Vendor contracts now need a privacy lens that goes beyond generic clauses, especially where a third party collects personal information on your behalf and then passes it to you. Audit each contract for data sharing, indirect collection, sub processing and notification requirements, and check whether the vendor will notify the individual concerned or whether your agency collecting the data must do so. The hidden labour of managing these integrations, similar to the unseen costs described in analyses of the hidden labour costs of managing digital workplaces, often falls on the office manager who must align privacy policy language, contact details and operational workflows without extra budget or extra staff, while still meeting the expectations set by the Privacy Act 2020 and OPC guidance.
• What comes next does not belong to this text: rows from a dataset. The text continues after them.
(* ===== verification/Multiboot.v ===== *)
(** * Multiboot information

    Models [src/src/common/multiboot2.c] and the structures of [multiboot2.h]:
    the tags the boot loader left in memory. [info] is [multiboot2_info]. *)

From S2P Require Import Prelude Memory.

Definition MULTIBOOT_TAG_TYPE_END : Z := 0.
Definition MULTIBOOT_TAG_TYPE_MEMORY_MAP : Z := 6.

(** [struct multiboot_info] and [struct multiboot_tag] *)
Definition sizeof_multiboot_info : Z := 8.
Definition info_total_size (m : mem) (info : Z) : Z := load32 m info.
Definition info_unused (m : mem) (info : Z) : Z := load32 m (info + 4).
Definition tag_type (m : mem) (tag : Z) : Z := load32 m tag.
Definition tag_size (m : mem) (tag : Z) : Z := load32 m (tag + 4).

(** [ALIGN_TO_NEXT(tag->size, 8)] in [unsigned int] arithmetic. *)
Definition align_to_next_uint (n to : Z) : Z := u32 (Z.land (u32 (n - 1)) (u32 (- to)) + to).

Fixpoint multiboot2_get_loop (fuel : nat) (m : mem) (address type : Z) : outcome Z :=
  match fuel with
  | O => Hang
  | S fuel' =>
      if tag_type m address =? MULTIBOOT_TAG_TYPE_END then Ok 0
      else if tag_type m address =? type then Ok address
      else multiboot2_get_loop fuel' m (address + align_to_next_uint (tag_size m address) 8) type
  end.

Definition multiboot2_info_get (fuel : nat) (m : mem) (info type : Z) : outcome Z :=
  multiboot2_get_loop fuel m (info + sizeof_multiboot_info) type.

Definition multiboot2_info_available (m : mem) (info : Z) : bool :=
  truthy info && negb (truthy (info_unused m info)) && (info_total_size m info <? 100000) &&
  (8 <=? info_total_size m info).

(** [struct multiboot_tag_memory_map] and its entries *)
Definition sizeof_memory_map_entry : Z := 24.
Definition map_entry_size (m : mem) (tag : Z) : Z := load32 m (tag + 8).
Definition map_entry (tag i : Z) : Z := tag + 16 + sizeof_memory_map_entry * i.
Definition entry_address (m : mem) (e : Z) : Z := load64 m e.
Definition entry_length (m : mem) (e : Z) : Z := load64 m (e + 8).
Definition entry_type (m : mem) (e : Z) : Z := load32 m (e + 16).

(** ** Correctness *)

(** The tags from [a] on, up to the one that ends the list. *)
Fixpoint tag_list (m : mem) (a : Z) (l : list Z) : Prop :=
  match l with
  | [] => tag_type m a = MULTIBOOT_TAG_TYPE_END
  | t :: l => t = a ∧ tag_type m a ≠ MULTIBOOT_TAG_TYPE_END ∧ 0 < tag_size m a ∧
      tag_size m a < 2 ^ 32 - 8 ∧ tag_list m (a + (tag_size m a + 7) / 8 * 8) l
  end.

Lemma align_to_next_uint_spec n :
  0 < n < 2 ^ 32 - 8 → align_to_next_uint n 8 = (n + 7) / 8 * 8.
Proof.
  intros Hn. unfold align_to_next_uint. rewrite (u32_small (n - 1)) by lia.
  change (u32 (- (8))) with (2 ^ 32 - 2 ^ 3). rewrite land_mask by lia.
  rewrite (Z.mod_small (n - 1)) by lia. rewrite u32_small by divmod_lia. divmod_lia.
Qed.

Lemma get_loop_spec m ty l : ∀ a fuel,
  tag_list m a l → (length l < fuel)%nat →
  multiboot2_get_loop fuel m a ty = Ok (default 0 (head (filter (λ t, tag_type m t = ty) l))).
Proof.
  induction l as [|t l IH]; intros a [|fuel] Hl Hf; cbn [length] in Hf; try lia; cbn [multiboot2_get_loop].
  - cbn [tag_list] in Hl. by rewrite Hl.
  - destruct Hl as (-> & He & Hs & Hs' & Hl). rewrite (proj2 (Z.eqb_neq _ _)) by done.
    rewrite filter_cons. destruct (Z.eqb_spec (tag_type m a) ty).
    + by rewrite decide_True.
    + rewrite decide_False, align_to_next_uint_spec by (done || lia). apply IH; (done || lia).
Qed.

(** [multiboot2_info_get] returns the first tag of the type in front of the end tag, 0 when
    there is none, and always ends on a list of tags with an end tag. *)
Theorem multiboot2_info_get_spec m info ty l fuel :
  tag_list m (info + sizeof_multiboot_info) l → (length l < fuel)%nat →
  multiboot2_info_get fuel m info ty = Ok (default 0 (head (filter (λ t, tag_type m t = ty) l))).
Proof. apply get_loop_spec. Qed.

(** A tag of size 0 is not passed. *)
Lemma multiboot2_zero_size_hangs m info ty fuel :
  let t := info + sizeof_multiboot_info in
  tag_size m t = 0 → tag_type m t ≠ MULTIBOOT_TAG_TYPE_END → tag_type m t ≠ ty →
  multiboot2_info_get fuel m info ty = Hang.
Proof.
  intros t Hs He Ht. unfold multiboot2_info_get. fold t. induction fuel as [|fuel IH]; [done|].
  cbn [multiboot2_get_loop]. rewrite !(proj2 (Z.eqb_neq _ _)) by done.
  rewrite Hs. change (align_to_next_uint 0 8) with 0. by rewrite Z.add_0_r.
Qed.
Exception handling is the final piece, because IPP 3A allows you not to notify where the person has already been told, where the data is in unidentifiable form, where law enforcement or regulatory purposes apply, or where notification is not reasonably practicable. Build a simple exception log in a shared spreadsheet where you record the date, the person or people affected, the purpose of collection, whether personal data collected came from a third party, the reason you decided not to notify and which manager approved it. A sample entry might include columns for “Date”, “Name or group”, “Source of information”, “Purpose”, “IPP 3A exception relied on”, “Reasonably practicable assessment”, “Manager approval” and “Follow up actions”, with a filled row such as “12/03/2024, Seasonal casual staff import, Recruitment agency bulk file, Payroll setup, Person already notified by agency, Duplicate notification not reasonably practicable for 300 staff, HR Manager approved, Include IPP 3A notice in first payslip email”. This log will be your first line of defence if the Privacy Commissioner asks how your agency collects personal information and what reasonable steps you took to notify or not notify individuals, and it keeps the focus on real office activity, not the policy PDF, but the Monday morning queue at reception.